◆ **STUDY MATERIAL**

■ ■ ■ ■

Lemma record_obj n : record_ok doc_fields n -> exists ps, n = VObj ps.
Proof. intros (ps & -> & _). eauto. Qed.
Lemma change_ids i cs d : Forall (record_ok doc_fields) (studioNotes d) -> Forall (fun c => fst c <> js "id") cs ->
  ids (studioNotes (change_note i cs d)) = ids (studioNotes d).
Proof.
  intros Hr Hcs. cbn [change_note studioNotes]. induction Hr as [|n l Hn _ IH]; [done|]. csimpl.
  rewrite IH. destruct (has_id i n); [|done]. rewrite with_props_id; [done|by apply record_obj|done].
Qed.
Lemma change_kept b i cs s s' : sane s -> Forall (fun c => fst c <> js "id") cs ->
  (b = true -> forall n, n ∈ studioNotes (data s) -> id_of n = Some i -> get (js "bodyHtml") (with_props cs n) = get (js "bodyHtml") n) ->
  data s' = change_note i cs (data s) -> all_kept b s s'.
Proof.
  intros [Hs _ _] Hcs Hb E n Hn. pose proof (so_docs _ Hs) as Hr. rewrite Forall_forall in Hr. specialize (Hr n Hn).
  destruct (has_id i n) eqn:Hi.
  - exists (with_props cs n). split.
    + rewrite E. cbn [change_note studioNotes]. apply list_elem_of_fmap. exists n. by rewrite Hi.
    + split; [apply with_props_id; [by apply record_obj|done]|]. intros Hb'. apply Hb; [done..|]. by apply has_id_of.
  - exists n. split; [|done]. rewrite E. cbn [change_note studioNotes]. apply list_elem_of_fmap. exists n. by rewrite Hi.
Qed.
Lemma change_sane i cs s s' : sane s -> edit (data s) (data s') -> data s' = change_note i cs (data s) -> made s' = made s ->
  Forall (fun c => fst c <> js "id") cs -> sane s'.
Proof.
  intros [Hs Hi Hf] He E Em Hcs. pose proof (change_ids i cs (data s) (so_docs _ Hs) Hcs) as Hids.
  split; [by eapply edit_sound|..]; rewrite E, Hids, ?Em; done.
Qed.

Lemma flagged_kept b i cs s s' : sane s -> Forall (fun c => fst c <> js "id" /\ fst c <> js "bodyHtml") cs ->
  edit (data s) (data s') -> data s' = change_note i cs (data s) -> made s' = made s -> sane s' /\ all_kept b s s'.
Proof.
  intros Hs Hcs He E Em. assert (Hid : Forall (fun c => fst c <> js "id") cs) by (eapply Forall_impl; [exact Hcs|]; by intros c []).
  split; [by eapply change_sane|]. eapply change_kept; [exact Hs|exact Hid| |exact E]. intros _ n Hn _.
  apply with_props_get; [|eapply Forall_impl; [exact Hcs|]; by intros c []].
  apply record_obj. pose proof (so_docs _ (sa_sound _ Hs)) as Hr. rewrite Forall_forall in Hr. by apply Hr.
Qed.

Lemma touch_kept b s s' : Inj (=) (=) uuid -> sane s -> touch s s' -> sane s' /\ all_kept b s s'.
Proof.
  intros Hu Hs Ht. pose proof Hs as [Hsd Hi Hf]. destruct Ht as [s' E Em|s' t p o E Em|s' i n now t p Hn E Em|s' i now E Em|s' i E Em].
  - split; [split; rewrite E, ?Em; done|]. intros n Hn. exists n. by rewrite E.
  - split.
    + split; [rewrite E; eapply edit_sound; [apply e_add|done]|..]; rewrite E; cbn [addStudioNote studioNotes filter_map];
        change (id_of _) with (Some (uuid (made s))); cbn match.
      * constructor; [|done]. apply Hf. lia.
      * intros k Hk [Hc|Hc]%elem_of_cons; [|by apply (Hf k); [lia|]]. apply Hu in Hc. lia.
    + intros n Hn. exists n. split; [|done]. rewrite E. by right.
  - assert (Hcs : Forall (fun c : jstr * jsval => fst c <> js "id")
      [(js "title", VStr (or_str (trim t) (js "Untitled note"))); (js "topic", VStr (trim p));
       (js "bodyHtml", VStr (text_at (js "bodyHtml") n)); (js "updatedAt", VStr now)]) by (repeat constructor; done).
    split; [eapply change_sane; [exact Hs|rewrite E; apply e_update|exact E|exact Em|exact Hcs]|].
    eapply change_kept; [exact Hs|exact Hcs| |exact E]. intros _ m Hm Him.
    rewrite (note_of_unique _ _ _ Hi Hm Him) in Hn. injection Hn as <-.
    pose proof (so_docs _ Hsd) as Hr. rewrite Forall_forall in Hr. pose proof (Hr m Hm) as Hrm.
    rewrite (with_props_last (js "bodyHtml") (VStr (text_at (js "bodyHtml") m))).
    + destruct Hrm as (ps & -> & _ & _ & Hst). unfold has_strings in Hst. cbn [truthy_val andb] in Hst.
      assert (Hb : is_string (get (js "bodyHtml") (VObj ps)) = true).
      { apply forallb_Forall in Hst. rewrite Forall_forall in Hst. apply Hst. unfold doc_fields. do 2 right. left. }
      unfold text_at. by destruct (get (js "bodyHtml") (VObj ps)).
    + by apply record_obj.
    + do 2 right. left.
    + apply (bool_decide_unpack _). vm_compute. exact I.
  - eapply flagged_kept; [exact Hs| |rewrite E; apply e_remove|exact E|exact Em]. by repeat constructor.
  - eapply flagged_kept; [exact Hs| |rewrite E; apply e_restore|exact E|exact Em]. by repeat constructor.
Qed.
Lemma wrote_kept t p o s : sane s ->
  sane (handle uuid time (Wrote t p o) s) /\ all_kept false s (handle uuid time (Wrote t p o) s).
Proof.
  intros Hs. destruct (wrote_data t p o s) as [Em [E|(i & now & E)]].
  - destruct Hs as [H1 H2 H3]. split; [split; rewrite E, ?Em; done|]. intros n Hn. exists n. by rewrite E.
  - assert (Hcs : Forall (fun c : jstr * jsval => fst c <> js "id")
      [(js "title", VStr (or_str (trim t) (js "Untitled note"))); (js "topic", VStr (trim p));
       (js "bodyHtml", VStr o); (js "updatedAt", VStr now)]) by (repeat constructor; done).
    split; [eapply change_sane; [exact Hs|rewrite E; apply e_update|exact E|exact Em|exact Hcs]|].
    eapply change_kept; [exact Hs|exact Hcs|done|exact E].
Qed.
Lemma cleared_sane ev s : sane s -> clears ev s -> sane (handle uuid time ev s).
Proof.
  intros [Hs Hi Hf] [-> Hc]. cbn [handle]. unfold clear_answered. destruct (clearing s); [lia|].
  split; cbn; [exact empty_sound|constructor|]. by intros k _ ?%elem_of_nil.
Qed.
Lemma event_kept ev s : Inj (=) (=) uuid -> sane s ->
  sane (handle uuid time ev s) /\
  (~ clears ev s -> all_kept false s (handle uuid time ev s) /\ (~ writing ev -> all_kept true s (handle uuid time ev s))).
Proof.
  intros Hu Hs. assert (Hd : clears ev s \/ ~ clears ev s).
  { unfold clears. destruct ev; try (by right; intros []). destruct files_gone, saved; try (by right; intros []).
    destruct (clearing s); [right; intros []; lia|left; split; [done|lia]]. }
  destruct Hd as [Hc|Hc]; [split; [by apply cleared_sane|done]|].
  assert (Hev : ~ writing ev \/ exists t p o, ev = Wrote t p o) by (destruct ev; try (by left; intros []); right; eauto).
  destruct Hev as [Hw|(t & p & o & ->)].
  - pose proof (handle_touch ev s Hw Hc) as Ht.
    destruct (touch_kept false s _ Hu Hs Ht) as [H1 H2], (touch_kept true s _ Hu Hs Ht) as [_ H3]. done.
  - destruct (wrote_kept t p o s Hs) as [H1 H2]. split_and!; [done..|]. intros _. split; [done|]. intros Hw. by destruct Hw.
Qed.

(** *** Clearing everything was confirmed *)

(** At some point of [es] it was pressed on the settings page, which asked. *)
Definition confirmed (es : list Event) (s : Shell) : Prop :=
  exists es1 es2, es = es1 ++ ClearPressed :: es2 /\
    let s1 := run uuid time es1 s in page s1 = Settings /\ confirmReset s1 = true.
Lemma clearing_moves ev s :
  (clearing (handle uuid time ev s) <= clearing s)%nat \/ (ev = ClearPressed /\ page s = Settings /\ confirmReset s = true).
Proof.
  destruct ev; cbn [handle]; try (left; cbn; lia).
  - left. destruct (row_of _ _) as [[f|i n]|]; [| |done]; unfold open_row; [done|]. unfold onOpenDocument. by case_bool_decide.
  - left. by destruct (tab s).
  - left. unfold menu_run. destruct (_ ≫= _) as [id|]; [|done]. destruct (note_of _ _); [|done]. by destruct i.
  - left. unfold rename_enter, rename. destruct (_ ≫= _) as [id|]; [|done]. by destruct (note_of id (data s)).
  - left. unfold rename_blur, rename. by repeat case_match.
  - left. unfold editor_update. by destruct (_ ≫= _).
  - left. unfold editor_remove. by destruct (_ ≫= _).
  - left. unfold with_confirm. by case_bool_decide.
  - unfold clear_pressed. case_bool_decide; [|left; cbn; lia]. destruct (confirmReset s); [by right|left; cbn; lia].
  - left. unfold clear_answered. destruct (clearing s) as [|k] eqn:E; [lia|cbn; lia].
Qed.
Lemma clearing_confirmed es s : clearing s = 0%nat -> (0 < clearing (run uuid time es s))%nat -> confirmed es s.
Proof.
  intros Hz. induction es as [|ev es IH] using rev_ind; [cbn; lia|]. unfold run. rewrite fold_left_app. cbn [fold_left].
  intros Hp. destruct (clearing_moves ev (run uuid time es s)) as [Hle|(-> & Hpg & Hc)].
  - destruct IH as (es1 & es2 & -> & Hat); [unfold run in Hle |- *; lia|]. exists es1, (es2 ++ [ev]). by rewrite <- app_assoc.
  - by exists es, [].
Qed.
End notes.
End ShellFacts.
Import ShellFacts.

(** ** Claims *)

(** C18. Nothing done on the pages of the app loses a note, clearing everything
    apart: whatever is opened, renamed, duplicated, deleted, restored, searched
    and written, in any order, every note is still in the workspace, which
    stays one that the loader accepts; and unless text is written in an open
    document, its text is what it was.  A note is only gone when everything was
    cleared: on the settings page, after the question was answered, and once
    the files were removed and the empty workspace was stored. *)
Theorem notes_never_lost `{Html, Locale} uuid time es s (Huuid : Inj (=) (=) uuid) (Hs : sane uuid s) (Hc : clearing s = 0%nat) :
  let s' := run uuid time es s in
  sane uuid s' /\
  ((exists es1 es2, es = es1 ++ ClearAnswered true true :: es2 /\ confirmed uuid time es1 s) \/
   forall n, n ∈ studioNotes (data s) ->
     exists n', n' ∈ studioNotes (data s') /\ id_of n' = id_of n /\
       (Forall (fun ev => ~ writing ev) es -> get (js "bodyHtml") n' = get (js "bodyHtml") n)).
Proof.
  cbn zeta. induction es as [|ev es IH] using rev_ind.
  - split; [done|]. right. intros n Hn. by exists n.
  - assert (E : run uuid time (es ++ [ev]) s = handle uuid time ev (run uuid time es s)) by (unfold run; by rewrite fold_left_app).
    rewrite E. destruct IH as [Hs1 Hk]. destruct (event_kept uuid time ev _ Huuid Hs1) as [Hs2 He]. split; [exact Hs2|].
    destruct Hk as [(es1 & es2 & -> & Hk)|Hk]; [left; exists es1, (es2 ++ [ev]); by rewrite <- app_assoc|].
    assert (Hd : clears ev (run uuid time es s) \/ ~ clears ev (run uuid time es s)).
    { unfold clears. destruct (decide (0 < clearing (run uuid time es s))%nat); [|right; by intros []].
      destruct ev as [| | | | | | | | | | | | | | | | | | | | | | |[] []]; (by left) || (right; by intros []). }
    destruct Hd as [[-> Hp]|Hn]; [left; exists es, []; split; [done|by apply clearing_confirmed]|].
    destruct (He Hn) as [Hf Ht]. right. intros n Hin. destruct (Hk n Hin) as (n1 & Hn1 & E1 & B1).
    assert (Hb : exists n2, n2 ∈ studioNotes (data (handle uuid time ev (run uuid time es s))) /\ id_of n2 = id_of n1 /\
                   (~ writing ev -> get (js "bodyHtml") n2 = get (js "bodyHtml") n1)).
    { destruct ev; try (destruct (Ht (fun x => x) n1 Hn1) as (n2 & ? & ? & Eb); exists n2; split_and!; [done..|]; intros _; by apply Eb).
      destruct (Hf n1 Hn1) as (n2 & ? & ? & _). exists n2. split_and!; [done..|]. intros Hw. by destruct Hw. }
    destruct Hb as (n2 & Hn2 & E2 & B2). exists n2. split_and!; [done|congruence|].
    intros [Hws Hw]%Forall_app. rewrite B2, B1; [done|done|]. by inversion Hw.
Qed.

(** A search shows exactly the notes and files that hold the words: in
    their order, every note that is not deleted and whose title, topic or text
    has them whatever the case, then every file whose name has them; and
    choosing a note leaves the search and opens that note on the notes page,
    unless it is the one that was last opened this way and the notes page is
    open. *)
Theorem search_shows_and_opens `{Html, Locale} raw d
    (Hnotes : plain_ids (studioNotes d)) (Hfiles : plain_ids (files d)) (Hraw : trim raw <> []) :
  let lower := to_lower (trim raw) in
  rows (handleSearch raw d) d =
    ((fun n => NoteRow (id_text n) n) <$> List.filter (note_matches lower) (studioNotes d)) ++
    (FileRow <$> List.filter (file_matches lower) (files d)) /\
  forall s n, data s = d -> n ∈ List.filter (note_matches lower) (studioNotes d) ->
    let s' := open_row (NoteRow (id_text n) n) s in
    page s' = Studio /\ search s' = None /\
    (openDocumentId s <> Some (id_text n) \/ tab s = None -> exists t, tab s' = Some t /\ selected t (data s') = Some n).
Proof.
  intros lower. split.
  - unfold rows, handleSearch. destruct (trim raw) as [|c q] eqn:E; [done|]. cbn [snd]. by apply rows_of_hits.
  - intros s n Hd [Hn Hm]%list_elem_of_In%filter_In. rewrite <- list_elem_of_In in Hn. apply andb_prop in Hm as [Hdel _].
    apply negb_true_iff in Hdel. intros s'.
    destruct Hnotes as [Hnd Hp]. rewrite Forall_forall in Hp. destruct (Hp n Hn) as (i & Hi & _).
    assert (Ei : id_text n = i) by (unfold id_text; by rewrite Hi).
    subst s'. unfold open_row, onOpenDocument. split_and!; [by case_bool_decide|by case_bool_decide|]. intros Ho.
    assert (Hsel : forall t, selectedId t = Some (id_text n) -> selected t d = Some n).
    { intros t Ht. unfold selected. rewrite Ht, Ei. apply find_unique; [done..|by rewrite Hdel]. }
    destruct Ho as [Ho|Ho].
    + rewrite (bool_decide_eq_false_2 (openDocumentId s = Some (id_text n))) by done.
      cbn. rewrite Hd. destruct (tab s) as [t|]; eexists; (split; [reflexivity|]); by apply Hsel.
    + case_bool_decide; cbn; rewrite Ho, Hd; eexists; (split; [reflexivity|]); by apply Hsel.
Qed.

■ ■ ■ ■

◆ **TASK INSTRUCTIONS**
Copy word for word the stretch of entries above from the line that has "((fun n => NoteRow" through the line that has "page s' = Studio /\ search s' = None /\", both ends included, and nothing outside it.

◆ **EXPECTED OUTPUT**
    ((fun n => NoteRow (id_text n) n) <$> List.filter (note_matches lower) (studioNotes d)) ++
    (FileRow <$> List.filter (file_matches lower) (files d)) /\
  forall s n, data s = d -> n ∈ List.filter (note_matches lower) (studioNotes d) ->
    let s' := open_row (NoteRow (id_text n) n) s in
    page s' = Studio /\ search s' = None /\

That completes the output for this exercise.